(** The steps of the element interaction. *)
Lemma click_or_script_steps (o : oracle) (results : string) (c : choice) (n : nat) :
  exists scrolled clicked,
    nav_steps (trace o (click_or_script results c) n)
    = Scroll (chosen_index c) scrolled
      :: (if scrolled then [Click (chosen_index c) clicked] else [])
      ++ (if scrolled && clicked then [] else script_step (chosen_href c)).
Proof.
  unfold trace, click_or_script. next_call o.
  - next_call o.
    + by exists true, true.
    + exists true, false. destruct (chosen_href c) as [href|]; simpl; [|done].
      destruct (Str.truthy href); simpl; [|done]. by next_call o.
  - exists false, false. destruct (chosen_href c) as [href|]; simpl; [|done].
    destruct (Str.truthy href); simpl; [|done]. by next_call o.
Qed.

(** X8: after a result is chosen, the navigation goes by [page.goto]
    exactly when the resolved target of line 157 is an absolute URL, and
    then once, to the resolved target and not to the raw href, with no
    element interaction; otherwise there is no [page.goto], and the steps
    are those of the element interaction on the chosen link, with the raw
    href for the script navigation.  The snapshot adds no navigation. *)
Theorem visit_navigation {L : PyLib} (o : oracle) (results : string) (c : choice)
    (n : nat) :
  exists target,
    extract_bing_redirect_value (chosen_href c) = Ok target
    /\ if is_absolute target then
         nav_steps (trace o (visit results c) n) = [Goto (py_str target)]
       else
         exists scrolled clicked,
           nav_steps (trace o (visit results c) n)
           = Scroll (chosen_index c) scrolled
             :: (if scrolled then [Click (chosen_index c) clicked] else [])
             ++ (if scrolled && clicked then [] else script_step (chosen_href c)).
Proof.
  destruct (extract_bing_redirect_value_returns (chosen_href c)) as [target Htarget].
  exists target. split; [done|].
  assert (Hvisit : nav_steps (trace o (visit results c) n)
                   = nav_steps (trace o (navigate results c target) (S (S (S n))))).
  { assert (Heq : trace o (visit results c) n
                  = Printed ["Chosen result #" +:+ pretty (chosen_index c + 1)%nat
                             +:+ ": " +:+ chosen_title c]
                    :: Printed ["Raw href:"; py_str (chosen_href c)]
                    :: Printed ["Resolved target:"; py_str target]
                    :: trace o (navigate results c target >> snapshot) (S (S (S n)))).
    { unfold visit, trace. rewrite Htarget. cbn [lift bind print run].
      by destruct (run o _ (S (S (S n)))). }
    rewrite Heq. unfold nav_steps. cbn [omap list_omap nav_step_of].
    rewrite trace_bind, omap_app.
    destruct (outcome o (navigate results c target) (S (S (S n))));
      [|by rewrite app_nil_r].
    by rewrite (blind_snapshot_nav o), app_nil_r. }
  rewrite Hvisit. destruct (is_absolute target) eqn:Habs.
  - destruct target as [t|]; [|done]. unfold navigate, trace. rewrite Habs. simpl.
    by destruct (o unit (S (S (S n))) _) as [[]|[m|m]].
  - unfold navigate. rewrite Habs. apply click_or_script_steps.
Qed.

Lemma visit_navigation_witness :
  exists target,
    extract_bing_redirect_value (L := CPython.lib)
      (Some "https://www.bing.com/ck/a?u=https%3A%2F%2Fa.example%2Fx") = Ok target
    /\ is_absolute target = true.
Proof.
  destruct (visit_navigation (L := CPython.lib) (Scenario.respond Scenario.base) "a"
              {| chosen_index := 0;
                 chosen_href := Some "https://www.bing.com/ck/a?u=https%3A%2F%2Fa.example%2Fx";
                 chosen_title := "t" |} 0) as (target & Htarget & _).
  exists target. split; [exact Htarget|].
  simpl in Htarget. vm_compute in Htarget. by injection Htarget as <-.
Defined.

(** ** The browser session *)

Lemma outcome_main_handlers {L : PyLib} (o : oracle) (n : nat) :
  outcome o (catch main_try main_except) n = Ok tt.
Proof.
  rewrite outcome_catch. by destruct (outcome o main_try n) as [[]|[m|m]].
Qed.

Lemma trace_main_handlers {L : PyLib} (o : oracle) (n : nat) :
  trace o (catch main_try main_except) n
  = trace o main_try n
    ++ match outcome o main_try n with
       | Ok _ => []
       | Raised e => [Printed [handler_label e; exn_str e]]
       end.
Proof.
  rewrite trace_catch. by destruct (outcome o main_try n) as [[]|[m|m]].
Qed.

(** X9: once the browser, its context and its page exist, every run of
    [main] ends with a call of [browser.close], whatever happens in
    between; an exception raised in the body of the [try] is reported
    under the label of its class just before that call and goes no
    further: [main] raises only if that last [browser.close] does. *)
Theorem main_closes_browser {L : PyLib} (o : oracle) (headless : bool) :
  o unit 0%nat (chromium_launch headless 50) = Ok tt ->
  o unit 1%nat (browser_new_context 1250 778 user_agent_string "en-US" true) = Ok tt ->
  o unit 2%nat context_new_page = Ok tt ->
  exists closed : result unit,
    trace o (main headless) 0
    = [Called (chromium_launch headless 50) (Ok tt);
       Called (browser_new_context 1250 778 user_agent_string "en-US" true) (Ok tt);
       Called context_new_page (Ok tt)]
      ++ trace o main_try 3
      ++ match outcome o main_try 3 with
         | Ok _ => []
         | Raised e => [Printed [handler_label e; exn_str e]]
         end
      ++ [Called browser_close closed]
    /\ outcome o (main headless) 0
       = match closed with
         | Ok _ => Ok tt
         | Raised e => Raised e
         end.
Proof.
  intros Hlaunch Hcontext Hpage. unfold main, trace, outcome.
  assert (Hcall : forall (c : call unit) k,
            o unit k c = Ok tt -> run o (call_ c) k = ([Called c (Ok tt)], Ok tt)).
  { intros c k Hc. by rewrite run_call, Hc. }
  rewrite (run_seq (Hcall _ _ Hlaunch)). unfold trace, outcome.
  rewrite (run_seq (Hcall _ _ Hcontext)). unfold trace, outcome.
  rewrite (run_seq (Hcall _ _ Hpage)). unfold trace, outcome.
  cbn [length Nat.add]. rewrite run_finally.
  pose proof (outcome_main_handlers o 3) as Hout.
  pose proof (trace_main_handlers o 3) as Htr.
  unfold outcome, trace in Hout, Htr.
  destruct (run o (catch main_try main_except) 3) as [body r]. simpl in Hout, Htr.
  subst r. rewrite run_call. cbn [fst snd].
  exists (o unit (3 + length body)%nat browser_close).
  split.
  - rewrite Htr. by rewrite <- !app_assoc.
  - by destruct (o unit (3 + length body)%nat browser_close) as [[]|e].
Qed.

Lemma main_closes_browser_witness :
  exists closed : result unit,
    outcome (Scenario.respond Scenario.unreadable_first) (main (L := CPython.lib) false) 0
    = match closed with
      | Ok _ => Ok tt
      | Raised e => Raised e
      end.
Proof.
  destruct (main_closes_browser (L := CPython.lib)
              (Scenario.respond Scenario.unreadable_first) false eq_refl eq_refl eq_refl)
    as (closed & _ & Hout).
  by exists closed.
Defined.

(** ** The order of the records *)

Section RecordsWithin.
Context (P : list event -> Prop) (Hnil : P []).

Lemma within_quiet {A} (p : prog A) : quiet p -> records_within P p.
Proof. intros Hp o n. by rewrite Hp. Qed.

Lemma within_bind {A B} (p : prog A) (f : A -> prog B) :
  quiet p -> (forall a, records_within P (f a)) -> records_within P (bind p f).
Proof.
  intros Hp Hf o n. rewrite trace_bind, records_app, (Hp o n).
  destruct (outcome o p n) as [a|e]; [apply Hf | exact Hnil].
Qed.

Lemma within_catch {A} (p : prog A) (h : exn -> prog A) :
  records_within P p -> (forall e, quiet (h e)) -> records_within P (catch p h).
Proof.
  intros Hp Hh o n. rewrite trace_catch, records_app.
  destruct (outcome o p n) as [a|e]; simpl; rewrite ?(Hh _ o), app_nil_r; apply Hp.
Qed.

Lemma within_finally {A} (p : prog A) (c : prog unit) :
  records_within P p -> quiet c -> records_within P (finally p c).
Proof.
  intros Hp Hc o n. rewrite trace_finally, records_app, (Hc o), app_nil_r. apply Hp.
Qed.

End RecordsWithin.

Lemma orderly_nil : orderly [].
Proof. left. apply prefix_nil. Qed.

Lemma orderly_snapshot : records_within orderly snapshot.
Proof.
  intros o n. unfold trace, snapshot, catch_timeout.
  next_call o; [| destruct r; simpl];
    repeat next_call o; left; eexists; reflexivity.
Qed.

Lemma orderly_no_results_dump : records_within orderly no_results_dump.
Proof.
  intros o n. unfold trace, no_results_dump.
  repeat next_call o;
    first [ right; eexists; reflexivity | left; eexists; reflexivity ].
Qed.

(** X10: in every run of [main] the clock reads, screenshots, file opens,
    file writes and closing reports come in the order of one snapshot
    (clock, screenshot, open, write, report) or of one diagnostic dump
    (clock, open, write), possibly cut short: no run reads the clock
    twice, takes two screenshots or opens two files, and no file is
    opened before the clock is read, nor, on the snapshot path, before the
    screenshot is taken. *)
Theorem main_records_orderly {L : PyLib} (o : oracle) (headless : bool) :
  orderly (records (trace o (main headless) 0)).
Proof.
  assert (Hvisit : forall results c, records_within orderly (visit results c)).
  { intros results c. unfold visit.
    apply within_bind; [exact orderly_nil | apply quiet_print; reflexivity|]. intros _.
    apply within_bind; [exact orderly_nil | auto with quiet|]. intros _.
    apply within_bind; [exact orderly_nil | apply quiet_lift|]. intros target.
    apply within_bind; [exact orderly_nil | auto with quiet|]. intros _.
    apply within_bind; [exact orderly_nil | apply quiet_navigate|]. intros _.
    apply orderly_snapshot. }
  assert (Hafter : records_within orderly after_results).
  { unfold after_results.
    apply within_bind; [exact orderly_nil | auto with quiet|]. intros count.
    apply within_bind; [exact orderly_nil | auto with quiet|]. intros _.
    apply within_bind; [exact orderly_nil | apply quiet_pick|]. intros [c|].
    - apply Hvisit.
    - apply within_quiet; [exact orderly_nil | auto with quiet]. }
  assert (Htry : records_within orderly main_try).
  { unfold main_try.
    apply within_bind; [exact orderly_nil | auto with quiet|]. intros _.
    apply within_bind; [exact orderly_nil | auto with quiet|]. intros _.
    apply within_bind; [exact orderly_nil | |].
    { apply quiet_catch; [apply quiet_consent_loop | auto with quiet]. }
    intros _.
    apply within_bind; [exact orderly_nil | apply quiet_wait_for_results|].
    intros found. destruct found; simpl; [apply Hafter | apply orderly_no_results_dump]. }
  unfold main.
  apply within_bind; [exact orderly_nil | auto with quiet|]. intros _.
  apply within_bind; [exact orderly_nil | auto with quiet|]. intros _.
  apply within_bind; [exact orderly_nil | auto with quiet|]. intros _.
  apply within_finally; [|auto with quiet].
  apply within_catch; [exact Htry|].
  intros [msg|msg]; simpl; auto with quiet.
Qed.

(** ** The search URL has no space *)

Section Characters.
#[local] Arguments Ascii.eqb : simpl never.

Lemma contains_char_app (c : ascii) (a b : string) :
  Str.contains (String c "") (a +:+ b)
  = Str.contains (String c "") a || Str.contains (String c "") b.
Proof.
  unfold Str.contains. induction a as [|x a IH].
  - rewrite app_nil_l_str. simpl. by destruct (Str.index_of (String c "") b).
  - rewrite app_cons_str. simpl. destruct (Ascii.eqb c x); [done|].
    destruct (Str.index_of (String c "") (a +:+ b)),
             (Str.index_of (String c "") a),
             (Str.index_of (String c "") b); simpl in *; congruence.
Qed.

Lemma replace_removes (old new : ascii) (s : string) :
  old <> new -> Str.contains (String old "") (Str.replace old new s) = false.
Proof.
  intros Hne. unfold Str.contains. induction s as [|a s IH]; [done|].
  simpl. destruct (Ascii.eqb_spec a old) as [->|Ha].
  - destruct (Ascii.eqb_spec old new) as [|_]; [done|].
    by destruct (Str.index_of (String old "") (Str.replace old new s)).
  - destruct (Ascii.eqb_spec old a) as [->|_]; [done|].
    by destruct (Str.index_of (String old "") (Str.replace old new s)).
Qed.

End Characters.

(** X11: whatever the query, the search URL of line 66 contains no space,
    and it is as long as the endpoint and the query together. *)
Theorem search_url_no_space (query : string) :
  Str.contains " " (search_url query) = false
  /\ String.length (search_url query)
     = (String.length "https://www.bing.com/search?q=" + String.length query)%nat.
Proof.
  unfold search_url. split.
  - rewrite contains_char_app, replace_removes by done. reflexivity.
  - by rewrite length_app, replace_length.
Qed.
++++++
TASK DIRECTIONS:
The output should be exactly the lines above from the line containing "by exists closed." to the line containing "intros Hp Hf", inclusive, with no other lines.

RESULT OF THIS EXERCISE:
  by exists closed.
Defined.

(** ** The order of the records *)

Section RecordsWithin.
Context (P : list event -> Prop) (Hnil : P []).

Lemma within_quiet {A} (p : prog A) : quiet p -> records_within P p.
Proof. intros Hp o n. by rewrite Hp. Qed.

Lemma within_bind {A B} (p : prog A) (f : A -> prog B) :
  quiet p -> (forall a, records_within P (f a)) -> records_within P (bind p f).
Proof.
  intros Hp Hf o n. rewrite trace_bind, records_app, (Hp o n).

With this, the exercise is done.